New Delhi. The Government is likely to approve at least another 36 Rafale Medium Multi Role Combat Aircraft (MMRCAs) very soon.
Details are not known but informed sources told India Strategic that although a decision was just about due, the possibility of more aircraft was also being considered in view of the Indian Navy’s requirement of 56 twin-engine shipboard fighters as also the Government’s Make in India programme. If only 36 Rafales are taken, then it would not be economical to set up their manufacturing infrastructure.
IAF - Mix - Engine - Fighters - Combat
IAF is looking for a mix of about 400 single and twin engine fighters as most of its combat jet inventory is of the 1980s Soviet generation.

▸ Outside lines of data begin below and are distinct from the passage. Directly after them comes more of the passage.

(* ===== verification/IpcValidation.v ===== *)
(** * IpcValidation: what the worker accepts at startup (src/ipc_validation.cc)

    The worker's decoders of the frames the Host sends before the first event:
    HELLO with its limits and policies, LOAD_BINDING, LOAD_BUNDLE, and the head
    of a request; and the startup state machine that consumes them. A decoder
    returns the rest of its cursor, or its error text. The READY proof of the
    same source is in [ReadyProof]. *)
From Stdlib Require Import ZArith Lia.
From S2P Require Import Prelude Wire Protocol Jansson EgressPolicy CapabilityPolicy BindingPolicy.
Local Open Scope Z_scope.

(** ** Grammars of a binding descriptor *)

Definition kMaxBindingDescriptorBytes : Z := 1024 * 1024.
Definition kMaxBindingSourceBytes : Z := 16 * 1024 * 1024.
Definition kMaxBindingConfigBytes : Z := 256 * 1024.
Definition kMaxBindingSecrets : Z := 64.
Definition kMaxBindingSecretValueBytes : Z := 256 * 1024.
Definition kMaxBindingRules : Z := 1024.
Definition kMaxBindingModules : Z := 64.
Definition kMaxBindingEnvEntries : Z := 256.
Definition kMaxBindingStdioEntries : Z := 3.
Definition kMaxBindingPathBytes : Z := 4096.

Definition contains_nul (value : bytes) : bool := bool_decide (Byte.x00 ∈ value).

Definition valid_binding_name (value : bytes) : bool :=
  match value with
  | [] => false
  | first :: _ =>
      negb (63 <? zlen value) && l_islower first
      && forallb (λ c, l_islower c || l_isdigit c || (u8 c =? 45)) value
  end.

(** [value.find("..")]. *)
Fixpoint has_dot_dot (value : bytes) : bool :=
  match value with
  | a :: (b :: _) as rest => ((u8 a =? 46) && (u8 b =? 46)) || has_dot_dot rest
  | _ => false
  end.

Definition valid_binding_secret_key (value : bytes) : bool :=
  negb (bool_decide (value = [])) && (zlen value <=? 256) && negb (has_dot_dot value)
  && forallb (λ c, is_alnum c || (u8 c =? 46) || (u8 c =? 95) || (u8 c =? 45)) value.

Definition valid_binding_path (value : bytes) : bool :=
  negb (bool_decide (value = [])) && (byte_at value 0 =? 47) && (zlen value <=? kMaxBindingPathBytes)
  && negb (contains_nul value).

Definition valid_binding_env_name (value : bytes) : bool :=
  match value with
  | [] => false
  | first :: _ =>
      negb (256 <? zlen value) && negb (bool_decide (Byte.x2a ∈ value))
      && (l_isalpha first || (u8 first =? 95)) && forallb env_char value
  end.

Definition valid_binding_stdio (value : bytes) : bool := contains stdio_values value.

Definition valid_binding_port (port : bytes) : bool :=
  if bool_decide (port = []) || (5 <? zlen port) then false
  else bool_decide (is_Some (target_port port)).

Definition label_ok (label : bytes) : bool :=
  negb (bool_decide (label = [])) && (zlen label <=? 63) && negb (starts_with label (bs "-"))
  && negb (last_is label Byte.x2d) && forallb (λ c, is_alnum c || (u8 c =? 45)) label.

Definition valid_binding_hostname (host : bytes) : bool :=
  let star := (2 <=? zlen host) && starts_with host (bs "*.") in
  if negb star && bool_decide (Byte.x2a ∈ host) then false
  else
    let rest := if star then zdrop 2 host else host in
    if bool_decide (rest = []) || (253 <? zlen host) then false
    else forallb label_ok (split_on Byte.x2e rest []).

(** The digits of a prefix length no larger than [limit]. *)
Fixpoint prefix_digits (text : bytes) (limit value : Z) : bool :=
  match text with
  | [] => true
  | c :: text =>
      if l_isdigit c then
        let value := value * 10 + (u8 c - 48) in
        if limit <? value then false else prefix_digits text limit value
      else false
  end.

Section grammar.
Context `{InetPton}.

Definition valid_binding_numeric_host (host : bytes) : bool :=
  match split_at Byte.x2f host with
  | None => bool_decide (is_Some (pton4 (cut_nul host)))
  | Some (address, prefix_text) =>
      negb (bool_decide (prefix_text = [])) && prefix_digits prefix_text 32 0
      && bool_decide (is_Some (pton4 (cut_nul address)))
  end.

Definition valid_binding_host (host : bytes) : bool :=
  if bool_decide (host = []) then false
  else if bool_decide (host = bs "*") then true
  else if forallb (λ c, l_isdigit c || (u8 c =? 46) || (u8 c =? 47)) host then valid_binding_numeric_host host
  else valid_binding_hostname host.

Definition valid_binding_net_target (target : bytes) : bool :=
  match target with
  | [] => false
  | c :: rest =>
      if bool_decide (c = Byte.x5b) then
        match split_at Byte.x5d rest with
        | Some (inner, d :: port) =>
            bool_decide (d = Byte.x3a)
            && match split_at Byte.x2f inner with
               | None => bool_decide (is_Some (pton6 (cut_nul inner)))
               | Some (address, prefix_text) =>
                   bool_decide (is_Some (pton6 (cut_nul address))) && prefix_digits prefix_text 128 0
               end
            && valid_binding_port port
        | _ => false
        end
      else
        match split_at Byte.x3a target with
        | Some (host, port) =>
            negb (bool_decide (Byte.x3a ∈ port)) && valid_binding_host host && valid_binding_port port
        | None => false
        end
  end.
End grammar.

(** ** Reading *)

Definition read_string16 (cursor : bytes) : option (bytes * bytes) :=
  match read_u16 cursor with
  | None => None
  | Some (size, cursor) =>
      if zlen cursor <? size then None else Some (ztake size cursor, zdrop size cursor)
  end.

Definition read_string32 (cursor : bytes) : option (bytes * bytes) :=
  match read_u32 cursor with
  | None => None
  | Some (size, cursor) =>
      if zlen cursor <? size then None else Some (ztake size cursor, zdrop size cursor)
  end.

(** [count] rounds of the same decoder. *)
Fixpoint read_many {A} (read : bytes → option (A * bytes)) (count : nat) (cursor : bytes)
    : option (list A * bytes) :=
  match count with
  | O => Some ([], cursor)
  | S count =>
      match read cursor with
      | None => None
      | Some (x, cursor) =>
          match read_many read count cursor with
          | None => None
          | Some (rest, cursor) => Some (x :: rest, cursor)
          end
      end
  end.

(** ** The binding descriptor *)

(** [out] holds the items read so far. *)
Fixpoint read_binding_items (check : bytes → bool) (count : nat) (cursor : bytes) (out : list bytes)
    : option (list bytes * bytes) :=
  match count with
  | O => Some (out, cursor)
  | S count =>
      match read_string16 cursor with
      | None => None
      | Some (item, cursor) =>
          if contains_nul item || negb (check item) || contains out item then None
          else read_binding_items check count cursor (out ++ [item])
      end
  end.

Definition read_binding_list (max_items : Z) (check : bytes → bool) (label : string) (cursor : bytes)
    : string + list bytes * bytes :=
  match read_u32 cursor with
  | None => inl "invalid binding list count"%string
  | Some (count, cursor) =>
      if max_items <? count then inl "invalid binding list count"%string
      else match read_binding_items check (Z.to_nat count) cursor [] with
      | None => inl ("invalid binding " +:+ label)%string
      | Some result => inr result
      end
  end.

Fixpoint read_secrets (count : nat) (cursor : bytes) (secrets : list (bytes * bytes))
    : string + list (bytes * bytes) * bytes :=
  match count with
  | O => inr (secrets, cursor)
  | S count =>
      match read_string16 cursor with
      | None => inl "invalid binding secret key"%string
      | Some (key, cursor) =>
          if contains_nul key || negb (valid_binding_secret_key key) || contains (map fst secrets) key
          then inl "invalid binding secret key"%string
          else match read_u32 cursor with
          | None => inl "invalid binding secret value"%string
          | Some (value_size, cursor) =>
              if (kMaxBindingSecretValueBytes <? value_size) || (zlen cursor <? value_size)
              then inl "invalid binding secret value"%string
              else read_secrets count (zdrop value_size cursor) (secrets ++ [(key, ztake value_size cursor)])
          end
      end
  end.

(** Binding in the error sum, with the error passed on. *)
Definition bind_error {A B : Type} (m : string + A) (f : A → string + B) : string + B :=
  match m with inl error => inl error | inr x => f x end.

Notation "' p <~ m ; k" := (bind_error m (λ x, let p := x in k))
  (at level 20, p pattern, m at level 100, k at level 200, right associativity).

Section blob.
Context `{InetPton}.

(** The descriptor's sections, to its end. *)
Definition parse_binding_sections (cursor : bytes) (source : bytes) : string + WorkerBindingDescriptor :=
  match read_string16 cursor with
  | None => inl "invalid binding name"%string
  | Some (name, cursor) =>
      if contains_nul name || negb (valid_binding_name name) then inl "invalid binding name"%string
      else match read_string32 cursor with
      | None => inl "invalid binding config"%string
      | Some (config_json, cursor) =>
          if contains_nul config_json || (kMaxBindingConfigBytes <? zlen config_json)
          then inl "invalid binding config"%string
          else match read_u32 cursor with
          | None => inl "invalid binding secret count"%string
          | Some (secret_count, cursor) =>
              if kMaxBindingSecrets <? secret_count then inl "invalid binding secret count"%string
              else
                '(secrets, cursor) <~ read_secrets (Z.to_nat secret_count) cursor [];
                '(profiles, cursor) <~ read_binding_list 6 binding_profile_known "sandbox profile" cursor;
                '(modules, cursor) <~ read_binding_list kMaxBindingModules binding_module_known "module" cursor;
                '(net_rules, cursor) <~ read_binding_list kMaxBindingRules valid_binding_net_target "net target" cursor;
                '(fs_read, cursor) <~ read_binding_list kMaxBindingRules valid_binding_path "fs read path" cursor;
                '(fs_write, cursor) <~ read_binding_list kMaxBindingRules valid_binding_path "fs write path" cursor;
                '(env, cursor) <~ read_binding_list kMaxBindingEnvEntries valid_binding_env_name "environment name" cursor;
                '(stdio, cursor) <~ read_binding_list kMaxBindingStdioEntries valid_binding_stdio "stdio stream" cursor;
                if negb (bool_decide (cursor = [])) then inl "binding descriptor has trailing bytes"%string
                else if kMaxBindingSourceBytes <? zlen source then inl "binding source exceeds the size limit"%string
                else inr (mkBindingDescriptor name source config_json secrets profiles modules net_rules fs_read
                            fs_write env stdio)
          end
      end
  end.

The Mirage 2000, which was acquired from France after the US gave Pakistan F 16s in 1982, also arrived in IAF squadrons from 1985 onwards.
The nuclear-capable Mirage 2000 though is still formidable and some half a dozen of the nearly 60 have already been upgraded to contemporary standards by Thales, the French company known for making deadly Electronic Warfare (EW) systems. Thales is providing the highly sophisticated EW systems for the Rafales also.
Navy - Preference - Boeing - F/A - Super
The Indian Navy has expressed specific preference for either the Boeing F/A 18 Super Hornet or Rafale. Both these fighters were designed ab initio for aircraft carriers, and both are on offer for their industrial production in India if the numbers are viable for foreign investment and Transfer of Technology (ToT). Boeing has offered to manufacture the latest variant, Advanced Super Hornet, which is also meant for the US Navy.
Significantly, if the deal is only for 36 more aircraft, then the field would be open for a larger number of twin-engine aircraft for both the IAF and Navy. If the coming deal is for indigenous production for more than 36, then Rafale would become the final choice.